Cida Borghetti é vice-governadora da gestão de Beto Richa (PSDB) no estado. Eduardo Souza é dono da construtora Valor, acusada, no âmbito da Operação Quadro Negro, de desviar cerca de R$ 20 milhões da Secretaria da Educação paranaense. Ele assinou o acordo com a Procuradoria-Geral da República (PGR) há mais de um mês e aguarda homologação do ministro Luiz Fux no Supremo Tribunal Federal (STF), de acordo com informações do jornal Folha de S.Paulo.

O delator relatou que se reuniu com Barros “bem no começo de 2015”. À época, o ministro era apenas deputado federal. Atualmente, ele está licenciado das atividades parlamentares. Souza contou também que ambos combinaram de nomear Marilane Aparecida Fermino para o cargo de assistente na vice-governadoria. Ela atuava ajudando a Valor na Secretaria de Educação.

“Nessa reunião, Ricardo Barros disse que concordaria com a proposta, mas era para pagar R$ 15 mil mensais a Juliano Borguetti (eu tinha oferecido R$ 10 mil)”, diz trecho da delação de Souza. O empresário acrescentou que a ideia era realocar Marilane, posteriormente, para a Secretaria do Meio Ambiente do Paraná (Sema), que, segundo ele, é da “cota da família Barros”.

“Ele [Barros] disse que colocaria Mari na Sema e que, em relação aos contratos que eu ganhasse lá, a gente acertava na época da campanha. Ele disse que não gostava de receber valores ao longo da execução das obras”, afirmou o delator.

A nomeação de Marilane como assessora da vice-governadoria paranaense foi publicada no Diário Oficial da União (DOU) de 21 de janeiro de 2015. O salário-base do cargo que a servidora ocupou era R$ 9 mil.
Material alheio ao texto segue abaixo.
(** A reference touches the line of its first byte and, if that lies in
    another set, the line of its last byte. *)
Definition spec_ref_wb (g : geom) (mask : Z) (h : ll_history) (r : RefType) (a sz : Z)
  : CacheResult * ll_history :=
  let e := a + sz - 1 in
  let s1 := (a / 2 ^ g_bits g) mod g_sets g in
  let s2 := (e / 2 ^ g_bits g) mod g_sets g in
  let h1 := (s1, (Z.land a mask, r)) :: h in
  let r1 := wb_result (g_ways g) (set_hist s1 h) (Z.land a mask) in
  if s1 =? s2 then (r1, h1)
  else (wb_join r1 (wb_result (g_ways g) (set_hist s2 h1) (Z.land e mask)),
        (s2, (Z.land e mask, r)) :: h1).

Definition mask_ok (c : clg_cache_t2) : Prop :=
  exists k, line_size_bits (base c) <= k < 32 /\ tag_mask c = 2 ^ 32 - 2 ^ k.

(** A mask of the high bits of 32, by bits. *)
Lemma mask_testbit k n : 0 <= k < 32 -> 0 <= n -> Z.testbit (2 ^ 32 - 2 ^ k) n = (k <=? n) && (n <? 32).
Proof.
  intros Hk Hn. replace (2 ^ 32 - 2 ^ k) with (Z.shiftl (Z.ones (32 - k)) k).
  - rewrite Z.shiftl_spec by done. destruct (Z.leb_spec k n); cbn.
    + rewrite Z.testbit_ones_nonneg by lia. destruct (Z.ltb_spec (n - k) (32 - k)), (Z.ltb_spec n 32);
        lia || done.
    + apply Z.testbit_neg_r. lia.
  - rewrite Z.shiftl_mul_pow2, Z.ones_equiv by lia. unfold Z.pred.
    rewrite Z.mul_add_distr_r, <- Z.pow_add_r by lia. replace (32 - k + k) with 32 by lia. lia.
Qed.

Lemma land_mask_ok a k : 1 <= k < 32 -> tag_ok (Z.land a (2 ^ 32 - 2 ^ k)).
Proof.
  intros Hk. split.
  - assert (0 < 2 ^ k < 2 ^ 32) by (split; [apply Z.pow_pos_nonneg|apply Z.pow_lt_mono_r]; lia).
    rewrite <- (Z.mod_small (2 ^ 32 - 2 ^ k) (2 ^ 64)) by lia.
    rewrite <- Z.land_ones, Z.land_assoc, Z.land_ones by lia. apply Z.mod_pos_bound. lia.
  - rewrite <- Z.negb_odd, <- Z.bit0_odd, Z.land_spec, mask_testbit by lia.
    destruct (Z.leb_spec k 0); [lia|]. by rewrite andb_false_r.
Qed.

Lemma next_set c s :
  wf_cache2 (base c) -> 0 <= s < sets (base c) ->
  Z.land (u32 (s + 1)) (u32 (sets_min_1 (base c))) = (s + 1) mod sets (base c).
Proof.
  intros Hw Hs. pose proof (wf_sets_bound _ Hw). destruct Hw as [_ _ _ (k & Hk & E) Hm _ _].
  rewrite !u32_nonneg, Hm, E by lia. by apply land_pow2_pred.
Qed.

Lemma ref_wb_hist c h r a sz :
  wb_hist c h -> mask_ok c -> access_ok (line_size_bits (base c)) a sz ->
  exists c', cachesim_ref_wb c r a sz
      = Ok ((spec_ref_wb (geom_of (base c)) (tag_mask c) h r a sz).1, c') /\
    same_ll c c' /\ wb_hist c' (spec_ref_wb (geom_of (base c)) (tag_mask c) h r a sz).2.
Proof.
  intros Hc (k & Hk & Hmask) Ha. pose proof (wh_wf _ _ Hc) as Hw.
  pose proof (wf_bits _ Hw) as Hbits. pose proof (wf_sets_bound _ Hw) as Hsb.
  pose proof (access_blocks (line_size_bits (base c)) a sz ltac:(lia) Ha) as Hblk. destruct Ha as [Ha0 Hs0 He0].
  unfold cachesim_ref_wb, spec_ref_wb. cbn [g_bits g_sets g_ways geom_of].
  rewrite (wrapu_small 64 (a + sz - 1)) by (unfold in_u; lia).
  rewrite !Z.shiftr_div_pow2, !set_number by (done || lia).
  set (b1 := a / _) in *. set (b2 := (a + sz - 1) / _) in *.
  pose proof (Z.mod_pos_bound b1 (sets (base c)) ltac:(lia)) as Hs1.
  pose proof (Z.mod_pos_bound b2 (sets (base c)) ltac:(lia)) as Hs2.
  assert (forall x, tag_ok (Z.land x (tag_mask c))) as Htag
    by (intros x; rewrite Hmask; apply land_mask_ok; lia).
  destruct (setref_wb_hist c h r _ _ Hc Hs1 (Htag a)) as (c1 & E1 & G1 & H1).
  destruct (Z.eqb_spec (b1 mod sets (base c)) (b2 mod sets (base c))) as [Heq|Hne]; [by exists c1|].
  rewrite next_set by done.
  destruct (Z.eqb_spec ((b1 mod sets (base c) + 1) mod sets (base c)) (b2 mod sets (base c)))
    as [_|Hbad]; cycle 1.
  { exfalso. apply Hbad. assert (b2 = b1 + 1) as -> by (destruct (Z.eq_dec b1 b2); [congruence|lia]).
    by rewrite Zplus_mod_idemp_l. }
  destruct G1 as [G1 M1].
  destruct (setref_wb_hist c1 _ r (b2 mod sets (base c)) _ H1
    ltac:(by rewrite (sg_sets _ _ G1)) (Htag (a + sz - 1))) as (c2 & E2 & G2 & H2).
  exists c2. rewrite E1. cbn [rbind]. rewrite E2. cbn [rbind fst snd].
  replace (ways (base c1)) with (ways (base c)) by (unfold ways; by rewrite (sg_assoc _ _ G1)).
  unfold wb_join. destruct (is_dirty _ || is_dirty _); (split; [done|]);
    (split; [by eapply same_ll_trans; [by constructor|]|done]).
Qed.

(** ** Traces *)

Fixpoint wb_run (c : clg_cache_t2) (tr : list (RefType * Z * Z))
  : res (list CacheResult * clg_cache_t2) :=
  match tr with
  | [] => Ok ([], c)
  | (r, a, sz) :: tr' =>
      let! (x, c) := cachesim_ref_wb c r a sz in
      let! (xs, c) := wb_run c tr' in
      Ok (x :: xs, c)
  end.

Fixpoint wb_spec_run (g : geom) (mask : Z) (h : ll_history) (tr : list (RefType * Z * Z))
  : list CacheResult :=
  match tr with
  | [] => []
  | (r, a, sz) :: tr' =>
      (spec_ref_wb g mask h r a sz).1 :: wb_spec_run g mask (spec_ref_wb g mask h r a sz).2 tr'
  end.

Definition wb_trace_ok (bits : Z) (tr : list (RefType * Z * Z)) : Prop :=
  Forall (fun p => access_ok bits p.1.2 p.2) tr.

Lemma wb_run_spec c h tr :
  wb_hist c h -> mask_ok c -> wb_trace_ok (line_size_bits (base c)) tr ->
  exists c', wb_run c tr = Ok (wb_spec_run (geom_of (base c)) (tag_mask c) h tr, c').
Proof.
  revert c h; induction tr as [|[[r a] sz] tr IH]; intros c h Hc Hm Ht; [by exists c|].
  apply Forall_cons in Ht as [Ha Ht]. cbn [fst snd] in Ha.
  destruct (ref_wb_hist c h r a sz Hc Hm Ha) as (c1 & E1 & [G1 M1] & H1).
  destruct (IH c1 _ H1) as (c2 & E2).
  { destruct Hm as (k & Hk & Hmk). exists k. by rewrite (sg_bits _ _ G1), M1. }
  { unfold wb_trace_ok. by rewrite (sg_bits _ _ G1). }
  exists c2. cbn [wb_run wb_spec_run]. rewrite E1. cbn [rbind]. rewrite E2. cbn [rbind].
  by rewrite (geom_same _ _ G1), M1.
Qed.

(** The mask of a configuration. *)
Definition cfg_shift (cfg : cache_t) : Z := Z.log2 (line_size cfg * g_sets (cfg_geom cfg)).

Lemma initcache_wb nm cfg :
  valid_cache cfg ->
  exists c, clg_cachesim_initcache false nm cfg = Ok c /\ wb_hist c [] /\ mask_ok c /\
    geom_of (base c) = cfg_geom cfg /\ tag_mask c = 2 ^ 32 - 2 ^ cfg_shift cfg /\
    g_bits (cfg_geom cfg) <= cfg_shift cfg < 31.
Proof.
  intros Hv. destruct (clg_initcache_same nm cfg Hv) as (b & c & E & Ec & Hb & _ & _ & Hm).
  destruct (initcache_geom cfg Hv) as (b' & E' & Hh & Hg). rewrite E in E'. simplify_eq.
  destruct (initcache_shift cfg (base c) Hv E) as [Hp Hs].
  destruct Hh as [Hw Hsl]. pose proof (wf_bits _ Hw) as Hbits.
  destruct (initcache_hist cfg Hv) as (b' & E' & _ & _ & Hl & _). rewrite E in E'. simplify_eq.
  assert (cfg_shift cfg = tag_shift (base c)) as Hsh.
  { unfold cfg_shift. rewrite <- Hg, <- Hl. cbn. rewrite <- Hp. apply Z.log2_pow2. lia. }
  exists c. split_and!; auto; [|exists (tag_shift (base c)); split; [lia|done]
    |by rewrite Hsh|rewrite <- Hg; cbn; lia|lia].
  constructor; [done| |constructor]. intros s Hrange.
  rewrite (Hsl s Hrange), filter_nil_history, lru_contents_empty.
  change (set_hist s []) with ([] : wb_history). unfold wb_contents.
  change (with_dirty (ways (base c)) [] <$> recency ([] : wb_history).*1) with [(0, false)].
  change ([(0, false)] ++ replicate (ways (base c)) (0, false)) with
    (replicate (S (ways (base c))) (0, false)).
  rewrite take_replicate, fmap_replicate. change (enc (0, false)) with 0. f_equal. lia.
Qed.

(** ** The dirty flag does not change what hits *)

Lemma before_app_in b l l' : b ∈ l -> before b (l ++ l') = before b l.
Proof.
  induction l as [|x l IH]; intros H; [by apply elem_of_nil in H|]. simpl.
  destruct (decide (x = b)); [done|]. apply elem_of_cons in H as [->|H]; [done|]. by rewrite IH.
Qed.

Section Renaming.
Variables (f : Z -> Z) (h : list Z) (b : Z).
Hypothesis Hb : b <> 0.
Hypothesis Hfb : f b <> 0.
Hypothesis Hinj : forall x y, x ∈ b :: h -> y ∈ b :: h -> f x = f y -> x = y.

Lemma before_map (l : list Z) :
  (forall x, x ∈ l -> x ∈ b :: h) -> before (f b) (f <$> l) = f <$> before b l.
Proof using Hinj.
  induction l as [|x l IH]; intros Hl; [done|]. rewrite fmap_cons. cbn [before].
  destruct (decide (x = b)) as [->|Hx]; [by rewrite decide_True|].
  rewrite decide_False.
  - rewrite IH; [done|]. intros y Hy. apply Hl. by right.
  - intros E. apply Hx, Hinj; [apply Hl; by left|by left|done].
Qed.

Lemma remove_dups_map (l : list Z) :
  (forall x, x ∈ l -> x ∈ b :: h) -> length (remove_dups (f <$> l)) = length (remove_dups l).
Proof using Hinj.
  induction l as [|x l IH]; intros Hl; [done|]. rewrite fmap_cons. cbn [remove_dups].
  assert (forall y, y ∈ l -> y ∈ b :: h) as Hl' by (intros; apply Hl; by right).
  assert (f x ∈ f <$> l <-> x ∈ l) as Hiff.
  { split; [|apply list_elem_of_fmap_2]. intros (y & E & Hy)%list_elem_of_fmap.
    rewrite (Hinj x y); [done|apply Hl; by left|by apply Hl'|done]. }
  destruct (decide_rel elem_of x l), (decide_rel elem_of (f x) (f <$> l)); try tauto;
    simpl length; by rewrite IH.
Qed.

(** Renaming the lines of a set does not change what hits. *)
Lemma reuse_hit_map n : reuse_hit n (f <$> h) (f b) = reuse_hit n h b.
Proof using Hb Hfb Hinj.
  unfold reuse_hit. destruct (decide (b ∈ h)) as [Hin|Hin].
  - rewrite !bool_decide_true by (apply elem_of_app; left; auto using list_elem_of_fmap_2).
    unfold reuse_distance. rewrite !before_app_in by auto using list_elem_of_fmap_2.
    assert (forall x, x ∈ h -> x ∈ b :: h) as Hh by (intros; by right).
    rewrite before_map by done. rewrite remove_dups_map; [done|].
    intros x Hx. right. eapply sublist_subseteq; [apply before_sublist|done].
  - rewrite !bool_decide_false; [done|..].
    + rewrite elem_of_app, list_elem_of_singleton. tauto.
    + rewrite elem_of_app, list_elem_of_singleton. intros [(x & E & Hx)%list_elem_of_fmap|?]; [|done].
      apply Hin. rewrite (Hinj b x); [done|by left|by right|done].
Qed.
End Renaming.

(** The tag of block [b] in a cache of [n] sets. *)
Definition block_tag (n k b : Z) : Z := b / n * 2 ^ k.

(** The lines touched by a history of blocks. *)
Definition ll_of (n k : Z) (l : list (Z * RefType)) : ll_history :=
  (fun p => (p.1 mod n, (block_tag n k p.1, p.2))) <$> l.

Lemma land_mask_div a k : 0 <= k < 32 -> 0 <= a < 2 ^ 32 -> Z.land a (2 ^ 32 - 2 ^ k) = a / 2 ^ k * 2 ^ k.
Proof.
  intros Hk Ha. rewrite <- Z.shiftl_mul_pow2, <- Z.shiftr_div_pow2 by lia.
  apply Z.bits_inj'. intros n Hn. rewrite Z.land_spec, mask_testbit, Z.shiftl_spec by lia.
  destruct (Z.leb_spec k n).
  - rewrite Z.shiftr_spec, Z.sub_add by lia. destruct (Z.ltb_spec n 32); [by rewrite andb_true_r|].
    rewrite andb_false_r. symmetry. destruct (Z.eq_dec a 0) as [->|]; [apply Z.bits_0|].
    apply Z.bits_above_log2; [lia|]. apply Z.log2_lt_pow2; [lia|].
    eapply Z.lt_le_trans; [apply Ha|]. by apply Z.pow_le_mono_r.
  - rewrite andb_false_r. symmetry. apply Z.testbit_neg_r. lia.
Qed.

Lemma land_mask_block (g : geom) k a :
  0 <= g_bits g -> 0 < g_sets g -> 2 ^ k = 2 ^ g_bits g * g_sets g -> 0 <= k < 32 -> 0 <= a < 2 ^ 32 ->
  Z.land a (2 ^ 32 - 2 ^ k) = block_tag (g_sets g) k (a / 2 ^ g_bits g).
Proof.
  intros Hb Hs Hp Hk Ha. rewrite land_mask_div by done. unfold block_tag.
  rewrite Z.div_div by (try lia; apply Z.pow_pos_nonneg; lia). by rewrite Hp.
Qed.

(** The history of a set, as renamed blocks. *)
Lemma set_hist_blocks n k s l :
  (set_hist s (ll_of n k l)).*1 = block_tag n k <$> List.filter (in_set n s) l.*1.
Proof.
  unfold set_hist, ll_of. induction l as [|[b r] l IH]; [done|].
  cbn [fmap list_fmap List.filter fst snd]. unfold in_set at 1.
  destruct (b mod n =? s); cbn; [by f_equal|done].
Qed.

Definition blocks_high (n : Z) (l : list (Z * RefType)) : Prop := Forall (fun p => n <= p.1) l.

Lemma touch_same_hit g k l b :
  0 < g_sets g -> 0 <= k -> g_sets g <= b -> blocks_high (g_sets g) l ->
  reuse_hit (g_ways g) (set_hist (b mod g_sets g) (ll_of (g_sets g) k l)).*1
    (block_tag (g_sets g) k b) = geom_hit g l.*1 b.
Proof.
  intros Hn Hk Hb Hl. rewrite set_hist_blocks. unfold geom_hit, set_history.
  assert (1 <= b / g_sets g) by (apply Z.div_le_lower_bound; lia).
  assert (0 < 2 ^ k) by (apply Z.pow_pos_nonneg; lia).
  apply reuse_hit_map; [lia|unfold block_tag; nia|].
  intros x y Hx Hy E.
  assert (forall z, z ∈ b :: List.filter (in_set (g_sets g) (b mod g_sets g)) l.*1 ->
    z mod g_sets g = b mod g_sets g) as Hz.
  { intros z [->|Hz]%elem_of_cons; [done|]. apply list_elem_of_In, filter_In in Hz as [_ Hz].
    by apply Z.eqb_eq. }
  apply Hz in Hx. apply Hz in Hy. unfold block_tag in E. apply Z.mul_cancel_r in E; [|lia].
  rewrite (Z.div_mod x (g_sets g)), (Z.div_mod y (g_sets g)), E, Hx, Hy by lia. done.
Qed.

Definition not_hit (r : CacheResult) : bool := match r with Hit => false | _ => true end.

Lemma wb_result_hit n h t : not_hit (wb_result n h t) = negb (reuse_hit n h.*1 t).
Proof. unfold wb_result. by destruct (reuse_hit n h.*1 t), (victim_dirty n h). Qed.

Lemma wb_join_hit r1 r2 : not_hit (wb_join r1 r2) = not_hit r1 || not_hit r2.
Proof. by destruct r1, r2. Qed.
O delator contou também que pagou três parcelas mensais de R$ 15 mil (R$ 45 mil, no total) e que Juliano Borghetti, ex-vereador de Curitiba (PR), buscava o montante na construtora. O recebimento do dinheiro, inclusive, fez o cunhado de Barros ficar preso em dezembro de 2015, na Quadro Negro, segundo investigadores. Porém, ele deixou a prisão após três dias.

Histórico
Antes daquela prisão, Borghetti ficou detido em 2013, após envolvimento em briga de torcedores do Atlético-PR e do Vasco na última rodada do Campeonato Brasileiro daquele ano, na Arena Joinville (SC). O incidente teria arranhado a imagem do cunhado de Barros e, assim, o impossibilitado de assumir cargos no governo, afirmou Souza.

Em compensação, “foi lhe dado o direito à nomeação de um cargo na vice-governadoria”. A nomeação teria sido acertada na reunião entre Barros, seu cunhado e o dono da empreiteira.

Defesa
O ministro Ricardo Barros e o cunhado dele negaram as acusações de que os pagamentos feitos por Eduardo Souza tenham ligação com a compra de cargo na vice-governadoria. Ambos afirmam que Borghetti recebeu da construtora porque trabalhou por cerca de três meses na empresa, em período de experiência.

O advogado do ex-vereador, Claudio Dalledone, acrescentou que seu cliente nega as denúncias relacionadas “à pretensa troca de cargos”.

Já Barros disse, por meio de sua assessoria de imprensa, que não foi citado na operação Quadro Negro e que não procede a informação de que combinou a nomeação da servidora Marilane Fermino para a vice-governadoria paranaense. A nota diz que ela é funcionária de carreira do estado, que ocupou cargo na Secretaria de Educação, foi nomeada na vice-governadoria, entretanto, trabalhou efetivamente na Casa Civil.

A defesa de Marilane Fermino, por sua vez, disse que não vai se manifestar, por não ter recebido posicionamento formal sobre a delação.